(RECORDS PROVIDED)

(* ===== verification/PacketsIn.v ===== *)
(** * Packets from the host to the core

    [meta_write_packet_v1] puts packets into the input channel of a handle; the
    packet loop of the core takes them out with [HostPackets::recv]
    ([crates/ffi/src/host.rs]) into a buffer of 65535 bytes
    ([crates/core/src/packet.rs]).  Writes of any host threads and reads of the
    core interleave; what the core gets is what was accepted, in order. *)
From S2P Require Import Prelude CMemory CApi ConfigCrypto Host Ffi FfiContract LogBuffer HandleCalls PacketCalls.
From Stdlib Require Import String ZArith List Lia Bool.
Import ListNotations.
Open Scope Z_scope.

Section PacketsIn.
Context {K : Crates} {M : Mpsc} {C : CipherCrates} {L : MpscLaws M}.
Implicit Types (t : thread) (w : world).

(** [HostPackets::recv] with a buffer of [size] bytes; [None] while it waits for
    a packet.  A packet that is too large is lost. *)
Definition recv (size : Z) (input : channel) : option (outcome text * channel) :=
  match try_recv input with
  | (Received bytes, input') =>
      Some (if zlength bytes <=? size then Ok bytes else Err (lit "host packet buffer too small"), input')
  | (RecvEmpty, _) => None
  | (RecvDisconnected, input') => Some (Err (lit "host packet channel closed"), input')
  end.

(** The buffer of the packet loop. *)
Definition packet_buffer : Z := 65535.

(** The core of handle [id] reads. *)
Definition core_recv (id : Z) (w : world) : option (outcome text * world) :=
  match assoc id (handles w) with
  | Some h =>
      match packet_input h with
      | Some input =>
          match recv packet_buffer input with
          | Some (r, input') => Some (r, with_handle id (set_input (Some input') h) w)
          | None => None
          end
      | None => None
      end
  | None => None
  end.

Inductive input_event : Type :=
  | HostWrites (t : thread) (packet length : Z)
  | CoreReads.

(** What the host wrote with META_OK and what the core's reads returned; a read
    that finds nothing waits and is tried again later. *)
Fixpoint input_history (id : Z) (es : list input_event) (w : world) : list text * list (outcome text) * world :=
  match es with
  | [] => ([], [], w)
  | HostWrites t packet length :: es' =>
      let '(s, w1) := meta_write_packet_v1 id packet length t w in
      let '(accepted, got, w2) := input_history id es' w1 in
      ((if meta_status_eqb s META_OK then [load_bytes (mem w) packet length] else []) ++ accepted, got, w2)
  | CoreReads :: es' =>
      match core_recv id w with
      | Some (r, w1) =>
          let '(accepted, got, w2) := input_history id es' w1 in (accepted, r :: got, w2)
      | None => input_history id es' w
      end
  end.

(** The input channel of a handle that is in use. *)
Definition input_open (id : Z) (q : list text) (w : world) : Prop :=
  exists h c, assoc id (handles w) = Some h /\ packet_input h = Some c /\ queued c = q /\
    closed c = false /\ capacity c = 256 /\ zlength q <= 256 /\ Forall (fun x => ip_packet x = true) q.

Lemma write_run id d n t w s w' q :
  handles_poisoned w = false -> input_open id q w -> meta_write_packet_v1 id d n t w = (s, w') ->
  handles_poisoned w' = false /\
  input_open id (q ++ if meta_status_eqb s META_OK then [load_bytes (mem w) d n] else []) w'.
Proof.
  intros P (h & c & A & I & Q & Cl & Ca & Le & F) E. unfold meta_write_packet_v1, check_packet_queue in E. cbv zeta in E.
  assert (Keep : forall w1, handles w1 = handles w -> handles_poisoned w1 = handles_poisoned w ->
    handles_poisoned w1 = false /\ input_open id (q ++ []) w1).
  { intros w1 Hh Hp. rewrite app_nil_r. split; [congruence|]. exists h, c. rewrite Hh. auto 10. }
  run_call E; cbn [meta_status_eqb status_code Z.eqb]; try (apply Keep; reflexivity).
  assert (h0 = h) as -> by congruence. assert (c0 = c) as -> by congruence.
  pose proof (ip_packet_checked _ _ _ _ X0 X X1) as IP. apply argument_loads in X0 as ->.
  assert (R : zlength (queued c) < capacity c).
  { destruct (Z.lt_ge_cases (zlength (queued c)) (capacity c)) as [|G]; [assumption|].
    rewrite (send_full c _ Cl G) in X6. discriminate. }
  destruct (send_room c (load_bytes (mem w) d n) Cl R) as (c2 & E2 & Q2 & Ca2 & Cl2). rewrite E2 in X6.
  injection X6 as ->. split; [exact P|]. exists (set_input (Some c1) h), c1.
  refine (conj _ (conj _ (conj _ (conj _ (conj _ (conj _ _)))))); try easy.
  - exact (assoc_set_same _ _ _ _ X2).
  - now rewrite Q2, Q.
  - congruence.
  - rewrite zlength_app. change (zlength [load_bytes (mem w) d n]) with 1. rewrite Q, Ca in R. lia.
  - apply Forall_app. auto.
Qed.

Lemma recv_run id w q : handles_poisoned w = false -> input_open id q w ->
  match q with
  | [] => core_recv id w = None
  | x :: q' => exists w', core_recv id w = Some (Ok x, w') /\ handles_poisoned w' = false /\ input_open id q' w'
  end.
Proof.
  intros P (h & c & A & I & Q & Cl & Ca & Le & F). unfold core_recv, recv. rewrite A, I.
  destruct q as [|x q'].
  - now rewrite (recv_none _ Q), Cl.
  - destruct (recv_some _ _ _ Q) as (c' & E & Q' & Ca' & Cl'). rewrite E.
    inversion_clear F as [|? ? Fx Fq]. unfold ip_packet in Fx. bsplit.
    rewrite (proj2 (Z.leb_le (zlength x) packet_buffer)) by (unfold packet_buffer; lia).
    eexists. split; [reflexivity|]. split; [exact P|]. exists (set_input (Some c') h), c'.
    rewrite zlength_cons in Le.
    refine (conj _ (conj _ (conj _ (conj _ (conj _ (conj _ _)))))); try easy; try congruence; [|lia].
    exact (assoc_set_same _ _ _ _ A).
Qed.

Lemma input_history_queue id es : forall w q accepted got w',
  handles_poisoned w = false -> input_open id q w -> input_history id es w = (accepted, got, w') ->
  exists q', handles_poisoned w' = false /\ input_open id q' w' /\ map Ok (q ++ accepted) = got ++ map Ok q'.
Proof.
  induction es as [|[t d n|] es IH]; intros w q accepted got w' P O E; cbn [input_history] in E.
  - injection E as <- <- <-. exists q. now rewrite app_nil_r.
  - destruct (meta_write_packet_v1 id d n t w) as [s w1] eqn:W.
    destruct (write_run _ _ _ _ _ _ _ _ P O W) as [P1 O1].
    destruct (input_history id es w1) as [[acc g] w2] eqn:R. injection E as <- <- <-.
    destruct (IH _ _ _ _ _ P1 O1 R) as (q' & P' & O' & H). exists q'. now rewrite app_assoc.
  - pose proof (recv_run id w q P O) as H. destruct q as [|x q].
    + rewrite H in E. exact (IH _ _ _ _ _ P O E).
    + destruct H as (w1 & H & P1 & O1). rewrite H in E.
      destruct (input_history id es w1) as [[acc g] w2] eqn:R. injection E as <- <- <-.
      destruct (IH _ _ _ _ _ P1 O1 R) as (q' & P' & O' & G). exists q'. split; [exact P'|]. split; [exact O'|].
      cbn [app map]. now rewrite G.
Qed.

(** C10: Packets the host writes reach the core exactly once, whole and in order.
    Whatever the writes (of any threads, accepted or not) and the reads of the
    core, the packets accepted with META_OK are those the core got followed by
    those still queued; no read fails or loses a packet because it is too large
    for the core's buffer; the queue holds at most 256 packets; the next read
    gets its head, and waits only when it is empty. *)
Theorem packets_reach_core id es w accepted got w' :
  handles_poisoned w = false -> input_open id [] w -> input_history id es w = (accepted, got, w') ->
  let queue := v_written (view_of w') id in
  map Ok accepted = got ++ map Ok queue /\ zlength queue <= 256 /\
  match queue with
  | [] => core_recv id w' = None
  | x :: _ => exists w'', core_recv id w' = Some (Ok x, w'')
  end.
Proof.
  intros P O E queue. destruct (input_history_queue id es w [] accepted got w' P O E) as (q & P' & O' & H).
  assert (queue = q) as -> by (destruct O' as (h & c & A & I & Q & _); unfold queue; cbn [view_of v_written]; now rewrite A, I).
  split; [exact H|]. split; [now destruct O' as (h & c & _ & _ & _ & _ & _ & Le & _)|].
  pose proof (recv_run id w' q P' O') as R. destruct q; [exact R|]. destruct R as (w2 & R & _). eauto.
Qed.

End PacketsIn.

(End RECORDS PROVIDED)

**WHAT IS EXPECTED**. Filter the entries and keep only the lines holding "HostPackets".

**EXERCISE RESULT**.
    packet loop of the core takes them out with [HostPackets::recv]
(** [HostPackets::recv] with a buffer of [size] bytes; [None] while it waits for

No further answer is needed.